For years, my backyard on Maple Street was my sanctuary. I’d built a wooden fence with the blessing of my old neighbors, Jim and Susan—no survey, just a handshake and mutual respect. I paid for everything and poured weekends into its construction. It wasn’t exactly on the property line, but close enough. We were neighbors, not litigators.
Then came Kayla.
She arrived with heels, ambition, and a clipboard—an outsider with a realtor’s eye and a city mindset. Within months, she had a survey done and knocked on my door with papers in hand. “Your fence is nine inches onto my property,” she said coldly. “Move it or pay me.”

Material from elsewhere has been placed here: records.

Lemma playAudioChunk_numbered (data : list byte) (rate : option number)
    (now : number) (st : State) :
  numbered st ->
  numbered (snd (playAudioChunk supportedRate opts data rate now st)).
Proof.
  intros H. unfold playAudioChunk.
  set (chosen :=
         match audioContextRef (capture st) with
         | Some c => (c, st)
         | None =>
             match playbackContextRef (playback st) with
             | Some c => (c, st)
             | None =>
                 let '(c, st0) := create st in
                 (c, set_playback
                       {| playbackQueueRef := playbackQueueRef (playback st0);
                          isPlayingRef := isPlayingRef (playback st0);
                          nextPlayTimeRef := nextPlayTimeRef (playback st0);
                          playbackContextRef := Some c |} st0)
             end
         end).
  assert (Hch : numbered (snd chosen) /\
                (fst chosen < objects (snd chosen))%nat).
  { unfold chosen. pose proof H as H'. unfold numbered, known, held in H'.
    rewrite !Forall_app in H'. destruct H' as ((Ha & Hs & Hp & Ht & Hc) & He).
    destruct (audioContextRef (capture st)) as [c|] eqn:E1.
    - cbn [fst snd]. split; [exact H|].
      cbn [option_list option_rect] in Ha. apply Forall_cons in Ha as [Ha _].
      exact Ha.
    - destruct (playbackContextRef (playback st)) as [c|] eqn:E2.
      + cbn [fst snd]. split; [exact H|].
        cbn [option_list option_rect] in Hc.
        apply Forall_cons in Hc as [Hc _]. exact Hc.
      + cbn [create fst snd set_playback objects]. split; [|lia].
        unfold numbered, known, held.
        cbn [set_playback capture playback effects objects
             playbackContextRef].
        rewrite E1. cbn [option_list option_rect].
        rewrite !Forall_app, Forall_cons, Forall_nil.
        assert (W : forall l,
                   Forall (fun k => (k < objects st)%nat) l ->
                   Forall (fun k => (k < S (objects st))%nat) l).
        { intros l Hl. eapply Forall_impl; [exact Hl|]. cbv beta.
          intros k Hk. lia. }
        repeat split; first [apply W; assumption | lia | constructor]. }
  destruct chosen as [ctx st1]. cbn [fst snd] in Hch.
  destruct Hch as [H1 Hctx].
  destruct (ofTyped (decodeSamples data)) as [[samples|]|e]; cbn [snd].
  2:{ apply (numbered_same st1); [reflexivity| |exact H1].
      rewrite known_emit, app_nil_r. reflexivity. }
  2:{ exact H1. }
  destruct (createBuffer supportedRate 1 (length samples)
              (default CAPTURE_SAMPLE_RATE rate)) as [buffer|e];
    [|exact H1].
  destruct (ofTyped (typedArraySet (channelData buffer) samples))
    as [filled|e]; [|exact H1].
  match goal with
  | |- context [set_playback ?p st1] =>
      assert (H2 : numbered (set_playback p st1))
        by (apply (numbered_same st1); [reflexivity|reflexivity|exact H1]);
      set (st2 := set_playback p st1) in *
  end.
  assert (Ho2 : objects st2 = objects st1) by reflexivity.
  clearbody st2.
  destruct (isPlayingRef (playback st1)); [exact H2|].
  destruct (signalAiSpeaking_numbered true st2) as (Ho & Hk).
  apply playNextInQueue_numbered.
  - apply (numbered_same st2); assumption.
  - rewrite Ho, Ho2. exact Hctx.
Qed.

I tried to reason with her, explaining the verbal agreement with the previous owners. But she wasn’t interested in neighborly goodwill. She wanted control. I had no choice but to tear down the fence I’d built with my own hands.
Months passed. Kayla began renovations—big ones. She hired contractors, dug up her yard, and even removed trees. But in her rush to flip the property for profit, she overlooked one crucial detail: the local zoning laws. Turns out, her renovations violated multiple codes. The city fined her heavily and halted construction. Worse, her property value plummeted.

And the kicker? The new survey revealed that part of her new patio now encroached on my land.
I didn’t gloat. I simply handed her the same choice she once gave me: “Move it or pay me.”
Karma didn’t just knock—it rebuilt my fence.